晴徨雨読

晴れた日は自転車で彷徨い、雨の日は本を読む。こんな旅をしたときに始めたブログです。

雨読 鋳物師 3/1

2012-03-01 | 雨読

2012.3.1(木)晴

 「キューポラのある町」はサユリストにとってはとても懐かしい映画だが、吉永小百合さん17才の時の作品である。そしてこの映画の舞台が鋳物の町埼玉県川口市なのである。キューポラとはキュポラ炉のことであって、鋳物用の溶解炉のことであって川口市にはいくつもあったのだろう。川口市における鋳物の歴史をその起源から大正時代まで追って書かれたのが本書である。
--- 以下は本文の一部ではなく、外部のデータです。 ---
(** [cur] is the word being read, last character first. *)
Fixpoint split_go (cur s : list ascii) : list (list ascii) :=
  match s with
  | [] => match cur with [] => [] | _ => [rev cur] end
  | c :: s' =>
      if isspace c
      then match cur with
           | [] => split_go [] s'
           | _ => rev cur :: split_go [] s'
           end
      else split_go (c :: cur) s'
  end.

(** Iterating a text file: each line keeps its line feed; a last line
    without one is yielded as it is; an empty file yields nothing. *)
Fixpoint lines_go (cur s : list ascii) : list (list ascii) :=
  match s with
  | [] => match cur with [] => [] | _ => [rev cur] end
  | c :: s' =>
      if (nat_of_ascii c =? 10)
      then rev (c :: cur) :: lines_go [] s'
      else lines_go (c :: cur) s'
  end.

Definition of_chars : list ascii -> string := string_of_list_ascii.
Definition chars : string -> list ascii := list_ascii_of_string.

(** [s.strip()] *)
Definition strip (s : string) : string :=
  of_chars (strip_with isspace (chars s)).

(** [s.strip(string.punctuation)] *)
Definition strip_punctuation (s : string) : string :=
  of_chars (strip_with ispunct (chars s)).

(** [s.lower()] *)
Definition lower (s : string) : string :=
  of_chars (lower_char <$> chars s).

(** [s.split()]: the maximal runs of characters that are not whitespace. *)
Definition split (s : string) : list string :=
  of_chars <$> split_go [] (chars s).

(** [s[:-1]]: all but the last character; the empty string stays empty. *)
Definition drop_last (s : string) : string :=
  of_chars (removelast (chars s)).

(** The lines a file object yields for the content [s]. *)
Definition lines (s : string) : list string :=
  of_chars <$> lines_go [] (chars s).

End Str.

(** ** The store and the monad *)

Abbreviation loc := nat.

Record store := Store {
  lists : list (list string);        (* the list objects, by address *)
  index : gmap string loc;           (* term -> its list of file names *)
  file_titles : gmap string string   (* file name -> title *)
}.

Definition set_lists (f : list (list string) -> list (list string))
    (s : store) : store :=
  Store (f (lists s)) (index s) (file_titles s).

Definition set_index (f : gmap string loc -> gmap string loc)
    (s : store) : store :=
  Store (lists s) (f (index s)) (file_titles s).

Definition set_file_titles (f : gmap string string -> gmap string string)
    (s : store) : store :=
  Store (lists s) (index s) (f (file_titles s)).

(** The content of the list at address [l]; no Python reference denotes an
    address that is not allocated, and such an address reads as empty. *)
Definition deref (s : store) (l : loc) : list string :=
  default [] (lists s !! l).

Inductive exn := IndexError | KeyError | StopIteration | OSError.

Inductive outcome (A : Type) :=
  | Return (a : A)
  | Raise (e : exn).
Arguments Return {A} a.
Arguments Raise {A} e.

Definition M (A : Type) : Type := store -> outcome A * store.

Definition ret {A} (a : A) : M A := fun s => (Return a, s).

Definition raise {A} (e : exn) : M A := fun s => (Raise e, s).

Definition bind {A B} (m : M A) (k : A -> M B) : M B :=
  fun s =>
    match m s with
    | (Return a, s') => k a s'
    | (Raise e, s') => (Raise e, s')
    end.

Notation "x <- c1 ;; c2" := (bind c1 (fun x => c2))
  (at level 20, c1 at level 99, c2 at level 200, only parsing).
Notation "c1 ;; c2" := (bind c1 (fun _ => c2))
  (at level 100, c2 at level 200, right associativity, only parsing).

(** [for x in xs: body x] over a sequence that the body does not mutate. *)
Fixpoint for_each {A} (xs : list A) (body : A -> M unit) : M unit :=
  match xs with
  | [] => ret tt
  | x :: xs' => body x ;; for_each xs' body
  end.

(** A [for] loop whose body rebinds a local variable, [v]. *)
Fixpoint for_fold {A V} (xs : list A) (v : V) (body : V -> A -> M V) : M V :=
  match xs with
  | [] => ret v
  | x :: xs' => v' <- body v x ;; for_fold xs' v' body
  end.

(** *** List objects *)

(** [[]]: a new, empty list object. *)
Definition new_list : M loc :=
  fun s => (Return (length (lists s)), set_lists (fun h => h ++ [[]]) s).

Definition list_read (l : loc) : M (list string) :=
  fun s => (Return (deref s l), s).

(** [len(l)] *)
Definition list_len (l : loc) : M nat :=
  fun s => (Return (length (deref s l)), s).

(** [l[i]] *)
Definition list_getitem (l : loc) (i : nat) : M string :=
  fun s =>
    match deref s l !! i with
    | Some x => (Return x, s)
    | None => (Raise IndexError, s)
    end.

(** [l.append(x)] *)
Definition list_append (l : loc) (x : string) : M unit :=
  fun s => (Return tt, set_lists (alter (fun v => v ++ [x]) l) s).

(** [l += l2], which extends the object [l] in place. *)
Definition list_extend (l l2 : loc) : M unit :=
  fun s => (Return tt, set_lists (alter (fun v => v ++ deref s l2) l) s).

(** [l.pop()] *)
Definition list_pop (l : loc) : M string :=
  fun s =>
    match last (deref s l) with
    | Some x => (Return x, set_lists (alter (fun v => removelast v) l) s)
    | None => (Raise IndexError, s)
    end.

(** *** The two dictionaries *)

(** [term in index] *)
Definition index_contains (term : string) : M bool :=
  fun s => (Return (bool_decide (is_Some (index s !! term))), s).

(** [index[term]] *)
Definition index_getitem (term : string) : M loc :=
  fun s =>
    match index s !! term with
    | Some l => (Return l, s)
    | None => (Raise KeyError, s)
    end.

(** [index[term] = l] *)
Definition index_setitem (term : string) (l : loc) : M unit :=
  fun s => (Return tt, set_index (insert term l) s).

(** [key in file_titles] *)
Definition file_titles_contains (key : string) : M bool :=
  fun s => (Return (bool_decide (is_Some (file_titles s !! key))), s).

(** [file_titles[file] = title] *)
Definition file_titles_setitem (file title : string) : M unit :=
  fun s => (Return tt, set_file_titles (insert file title) s).

(** ** The program *)

(** A file system: the text content of each file that can be opened. *)
Abbreviation filesystem := (gmap string string).

(** [open(file)], then the lines the file object yields. *)
Definition open (fs : filesystem) (file : string) : M (list string) :=
  match fs !! file with
  | Some content => ret (Str.lines content)
  | None => raise OSError
  end.

Definition make_list_of_words (line : string) : list string :=
  let line := Str.strip line in
  let raw := Str.split line in
  raw.

Definition clean_word (word : string) : string :=
  let word := Str.strip word in
  let new_word := Str.lower word in
  let new_word_2 := Str.strip_punctuation new_word in
  new_word_2.

Definition add_term_to_index (term file : string) : M unit :=
  present <- index_contains term ;;
  if negb present then
    l <- new_list ;;
    index_setitem term l ;;
    l' <- index_getitem term ;;
    list_append l' file
  else
    l <- index_getitem term ;;
    v <- list_read l ;;
    if bool_decide (file ∈ v) then ret tt
    else
      l' <- index_getitem term ;;
      list_append l' file.

Definition create_index (fs : filesystem) (filenames : list string) : M unit :=
  for_each filenames (fun file =>
    f <- open fs file ;;
    match f with
    | [] => raise StopIteration            (* next(f) on an empty file *)
    | first :: f =>
        let title := Str.drop_last first in
        let words_in_title := make_list_of_words title in
        present <- file_titles_contains title ;;
        (if negb present then file_titles_setitem file title else ret tt) ;;
        for_each words_in_title (fun word =>
          let new_lower_word := clean_word word in
          if bool_decide (new_lower_word <> EmptyString)
          then add_term_to_index new_lower_word file
          else ret tt) ;;
        for_each f (fun line =>
          let raw_terms := make_list_of_words line in
          for_each raw_terms (fun word =>
            let term := clean_word word in
            if bool_decide (term <> EmptyString)
            then add_term_to_index term file
            else ret tt))
    end).

Definition find_intersection (list1 list2 : loc) : M loc :=
  intersection <- new_list ;;
  elems <- list_read list1 ;;
  for_each elems (fun elem =>
    n <- list_len list2 ;;
    for_each (seq 0 n) (fun i =>
      elem_2 <- list_getitem list2 i ;;
      if bool_decide (elem = elem_2) then
        v <- list_read intersection ;;
        if bool_decide (elem ∈ v) then ret tt
        else list_append intersection elem
      else ret tt)) ;;
  ret intersection.

Definition search (query : string) : M loc :=
  let words := Str.split query in
  list_of_files <- new_list ;;
  first_term <- match words !! 0 with
                | Some w => ret w
                | None => raise IndexError
                end ;;
  (if length words =? 1 then
     for_each words (fun word =>
       present <- index_contains word ;;
       if present then
         l <- index_getitem word ;;
         list_extend list_of_files l
       else ret tt)
   else ret tt) ;;
  if 1 <? length words then
    present <- index_contains first_term ;;
    (if present then
       l <- index_getitem first_term ;;
       list_extend list_of_files l
     else ret tt) ;;
    for_fold (seq 0 (length words - 1)) list_of_files
      (fun list_of_files i =>
         next_term <- match words !! (i + 1) with
                      | Some w => ret w
                      | None => raise IndexError
                      end ;;
         present <- index_contains next_term ;;
         if negb present then
           n <- list_len list_of_files ;;
           for_each (seq 0 n) (fun j => list_pop list_of_files ;; ret tt) ;;
           ret list_of_files
         else
           list2 <- index_getitem next_term ;;
           find_intersection list_of_files list2)
  else ret list_of_files.

(** The store of a fresh process: no list object, two empty dictionaries. *)
Definition empty_store : store := Store [] ∅ ∅.

(** * Specification *)

(** ** Properties of the store *)

(** The store [s] with one more list object, of content [v]. *)
Definition with_new_list (s : store) (v : list string) : store :=
  set_lists (fun h => h ++ [v]) s.

(** Every list that [index] refers to is allocated. *)
Definition wf_store (s : store) : Prop :=
  map_Forall (fun _ l => l < length (lists s)) (index s).

(** The entry of [term] in [index], as a content; [None] when absent. *)
Definition entry (s : store) (term : string) : option (list string) :=
  deref s <$> index s !! term.

(** No term of [index] lists a file name twice. *)
Definition index_dup_free (s : store) : Prop :=
  map_Forall (fun _ l => NoDup (deref s l)) (index s).

(** What [search] leaves untouched of the store [s0] it starts from: the two
    dictionaries and every list object that exists in [s0]. *)
Definition frame (s0 s : store) : Prop :=
  index s = index s0 /\ file_titles s = file_titles s0 /\
  take (length (lists s0)) (lists s) = lists s0.

(** From [s] to [s'] neither dictionary has changed, and no list object at
    an address below [n] has. *)
Definition untouched (n : nat) (s s' : store) : Prop :=
  index s' = index s /\ file_titles s' = file_titles s /\
  take n (lists s') = take n (lists s) /\ n <= length (lists s').

(** Run from a store with [n] list objects or more, the statement [m] writes
    to nothing that [untouched] speaks of, whether it returns or raises, and
    what it returns satisfies [P]. *)
Definition above (n : nat) {A} (m : M A) (P : A -> Prop) : Prop :=
  forall s, n <= length (lists s) ->
    untouched n s (m s).2 /\ forall a, (m s).1 = Return a -> P a.

(** The statement [m] keeps the property [I] of the store, whether it returns
    or raises. *)
Definition preserves {A} (I : store -> Prop) (m : M A) : Prop :=
  forall s, I s -> I (m s).2.

(** [file] is in the list of [term]. *)
Definition has (s : store) (term file : string) : Prop :=
  exists l, index s !! term = Some l /\ file ∈ deref s l.

(** The guard of [file_titles[file] = title] is closed, or the assignment
    has been made. *)
Definition titled (s : store) (file title : string) : Prop :=
  is_Some (file_titles s !! title) \/ file_titles s !! file = Some title.

(** Every word of [words] that cleans to a term has [file] under that term. *)
Definition words_indexed (s : store) (file : string) (words : list string)
    : Prop :=
  forall word, word ∈ words -> clean_word word <> EmptyString ->
    has s (clean_word word) file.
 「鋳物師」内田三郎著 埼玉新聞社 昭和五六年発行 京都府立図書館から借本

 既に雨読で紹介済みの「真継家と近世の鋳物師」(雨読2012.1.29~30参照
では古文書を主にした真継家から見た鋳物師が描かれており、技術的なものや具体的な活動の様子が解らないので、是非そういったものについて書かれている書物を探していた。学術論文的なものはいくつかあるようだが、本書は実際に鋳物業に携わられた経験のある著者がわかりやすくまとめられているので大変参考になった。
 例えば実際の鋳物師についても、「真継家と近世の鋳物師」では古文書の中から抽出しているのだが、本書では主に梵鐘や灯籠といった実際の製品の銘から辿っているので実にリアリティである。P1010231
 
表紙の絵は川口鍋釜製造図(明治初期)


 著者の目の付け所に感心したのは、江戸名所図会や江戸川柳などから、鋳物師や鋳掛の様子を表現されていることだ。河口鍋匠というタイトルの絵では甑(こしき・地金を溶解する炉)を中心に作業のすべてが解り、「繁昌は釜屋芳町小網町」という川柳は釜屋の繁昌ぶりを表現していて面白い。芳町や小網町というのは男娼がいたので上手くしゃれたようだ。
 同じく江戸名所図会で「鍋屋の井」といって吹抜き井戸(掘井戸では無くて、水が噴き出している井戸のこと)の絵が紹介してある。川口は地下水が豊富で云々と説明がしてあるのだが、全国の鋳物師の居所を調べていると実に清水の地名が多いのに気付くのだ。何鹿郡上林の鋳物師村も清水である。地下水、湧き水と金工の関連性について未だ発見していないのだが、何かありそうで期待しているところである。川口に清水という地名は無さそうだが、菖蒲川という川が流れている。これは清水(しょうず)と関連あるのかも知れない。P1010233
 川口が鋳物の町として発展したのは、江戸、東京という大消費地を控えていたこと、幕末から明治にかけて大砲や軍需品の需要があったこと、いち早く機械など生産財としての鋳物を手がけたことなどが考えられるだろう。
 借本でもあるし、内容が多岐にわたるので再度読んでメモを取っておきたい。

【作業日誌 3/1】
郵便受け箱作製

今日のじょん:昨晩風呂に入っていると、隣のチコがやたらと吠えた。少ししてじょんも吠えるので又しても鹿が来たかと思ったが、風呂ではどうしようもない。朝になって見ると、しっかり玄関坂の蔦がやられていた。P1010218 P1010225




  少し行くと波多野さんの畑がすっかり食い荒らされていた。大根とケールのような菜っ葉である。これら一連の害が同一の鹿だとすると、川からの襲来が考えられるが、山側にも足跡があり、木小屋横のネットがはずれたところに侵入跡を発見、やっぱり山のものかな。遂には隣の裏で大根の食い残しを発見、鹿が持ち運びするかなあ?でも鹿の糞も落ちてるのだ。P1010228 P1010223
 
 

 

我が家の侵入口と食い散らかした大根。